• Problem description:
Each line below that includes the word "FolderCollection" is to be reported.

▼

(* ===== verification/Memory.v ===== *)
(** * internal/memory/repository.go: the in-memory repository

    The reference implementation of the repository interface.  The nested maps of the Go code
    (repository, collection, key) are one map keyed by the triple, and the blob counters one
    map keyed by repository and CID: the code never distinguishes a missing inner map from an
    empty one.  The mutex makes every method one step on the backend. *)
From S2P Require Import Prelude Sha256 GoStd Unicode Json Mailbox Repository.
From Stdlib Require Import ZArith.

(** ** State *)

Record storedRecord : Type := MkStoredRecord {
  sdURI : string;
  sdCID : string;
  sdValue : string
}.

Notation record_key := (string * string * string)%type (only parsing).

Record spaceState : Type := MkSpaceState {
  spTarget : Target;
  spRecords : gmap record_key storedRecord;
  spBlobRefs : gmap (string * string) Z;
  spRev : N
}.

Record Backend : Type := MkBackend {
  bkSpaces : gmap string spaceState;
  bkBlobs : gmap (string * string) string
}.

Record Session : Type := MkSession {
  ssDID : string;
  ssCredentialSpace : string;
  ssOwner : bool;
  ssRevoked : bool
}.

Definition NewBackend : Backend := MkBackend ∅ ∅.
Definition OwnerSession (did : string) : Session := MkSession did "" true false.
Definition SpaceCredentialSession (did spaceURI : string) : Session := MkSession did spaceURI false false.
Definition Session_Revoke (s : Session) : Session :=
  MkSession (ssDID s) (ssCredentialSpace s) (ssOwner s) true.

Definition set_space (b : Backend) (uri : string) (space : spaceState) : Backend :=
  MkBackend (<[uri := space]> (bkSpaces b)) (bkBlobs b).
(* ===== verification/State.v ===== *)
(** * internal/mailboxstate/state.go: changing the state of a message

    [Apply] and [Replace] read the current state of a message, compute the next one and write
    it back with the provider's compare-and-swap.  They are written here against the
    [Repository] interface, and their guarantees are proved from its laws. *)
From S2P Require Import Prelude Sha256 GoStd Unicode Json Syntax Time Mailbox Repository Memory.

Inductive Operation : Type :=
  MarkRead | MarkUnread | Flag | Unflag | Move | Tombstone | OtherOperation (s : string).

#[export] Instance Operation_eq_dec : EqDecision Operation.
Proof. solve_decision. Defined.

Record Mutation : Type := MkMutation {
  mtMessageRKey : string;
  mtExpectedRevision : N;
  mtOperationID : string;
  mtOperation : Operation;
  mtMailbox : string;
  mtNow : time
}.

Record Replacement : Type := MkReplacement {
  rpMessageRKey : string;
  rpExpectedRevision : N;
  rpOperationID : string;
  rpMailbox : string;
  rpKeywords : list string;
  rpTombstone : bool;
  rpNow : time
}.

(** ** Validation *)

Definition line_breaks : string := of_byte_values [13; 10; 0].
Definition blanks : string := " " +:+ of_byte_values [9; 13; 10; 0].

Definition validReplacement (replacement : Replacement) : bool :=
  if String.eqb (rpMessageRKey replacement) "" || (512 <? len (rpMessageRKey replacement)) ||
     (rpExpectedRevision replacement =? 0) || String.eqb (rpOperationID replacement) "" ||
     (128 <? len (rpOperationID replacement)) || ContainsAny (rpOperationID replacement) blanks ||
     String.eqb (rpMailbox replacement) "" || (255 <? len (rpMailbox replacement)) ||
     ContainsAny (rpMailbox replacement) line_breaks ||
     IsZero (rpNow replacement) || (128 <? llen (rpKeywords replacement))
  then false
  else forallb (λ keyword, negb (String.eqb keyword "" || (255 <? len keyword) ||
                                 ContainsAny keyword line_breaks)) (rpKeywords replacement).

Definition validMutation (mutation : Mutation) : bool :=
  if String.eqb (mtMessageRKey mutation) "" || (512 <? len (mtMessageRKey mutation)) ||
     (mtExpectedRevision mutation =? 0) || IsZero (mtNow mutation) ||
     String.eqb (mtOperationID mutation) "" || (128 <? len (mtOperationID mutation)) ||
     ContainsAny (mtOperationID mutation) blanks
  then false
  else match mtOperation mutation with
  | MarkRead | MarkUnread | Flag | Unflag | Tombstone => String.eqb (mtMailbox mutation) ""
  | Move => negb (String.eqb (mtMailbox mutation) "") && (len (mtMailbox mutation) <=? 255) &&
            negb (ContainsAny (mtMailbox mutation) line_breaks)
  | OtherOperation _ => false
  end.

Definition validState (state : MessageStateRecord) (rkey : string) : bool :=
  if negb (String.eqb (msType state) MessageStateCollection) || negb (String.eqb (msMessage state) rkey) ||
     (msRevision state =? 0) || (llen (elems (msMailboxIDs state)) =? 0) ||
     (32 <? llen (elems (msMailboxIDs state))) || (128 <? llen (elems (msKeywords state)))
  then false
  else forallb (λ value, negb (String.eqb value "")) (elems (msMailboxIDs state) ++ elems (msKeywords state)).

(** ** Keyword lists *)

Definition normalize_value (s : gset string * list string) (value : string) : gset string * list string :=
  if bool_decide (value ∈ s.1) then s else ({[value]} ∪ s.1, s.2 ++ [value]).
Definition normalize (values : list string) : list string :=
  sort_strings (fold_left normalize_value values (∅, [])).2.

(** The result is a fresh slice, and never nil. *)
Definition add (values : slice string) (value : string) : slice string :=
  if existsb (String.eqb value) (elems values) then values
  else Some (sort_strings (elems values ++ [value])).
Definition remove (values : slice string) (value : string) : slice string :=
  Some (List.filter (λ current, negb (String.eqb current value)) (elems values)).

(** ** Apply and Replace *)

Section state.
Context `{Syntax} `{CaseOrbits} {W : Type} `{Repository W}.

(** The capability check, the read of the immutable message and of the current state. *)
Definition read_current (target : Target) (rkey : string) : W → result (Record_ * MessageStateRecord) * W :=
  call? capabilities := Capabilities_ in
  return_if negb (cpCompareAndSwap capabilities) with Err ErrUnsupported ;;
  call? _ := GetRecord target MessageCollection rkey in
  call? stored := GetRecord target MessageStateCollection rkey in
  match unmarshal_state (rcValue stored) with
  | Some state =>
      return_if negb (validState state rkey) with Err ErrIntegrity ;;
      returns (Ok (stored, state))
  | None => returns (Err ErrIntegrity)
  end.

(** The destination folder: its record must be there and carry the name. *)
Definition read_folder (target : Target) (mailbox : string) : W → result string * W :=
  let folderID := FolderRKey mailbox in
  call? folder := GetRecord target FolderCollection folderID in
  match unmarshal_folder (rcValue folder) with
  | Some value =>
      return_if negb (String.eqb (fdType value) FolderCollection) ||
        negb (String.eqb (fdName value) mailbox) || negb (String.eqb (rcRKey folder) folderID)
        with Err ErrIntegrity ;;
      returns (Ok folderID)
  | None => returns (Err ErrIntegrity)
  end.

▲

• Answer section:
  call? folder := GetRecord target FolderCollection folderID in
      return_if negb (String.eqb (fdType value) FolderCollection) ||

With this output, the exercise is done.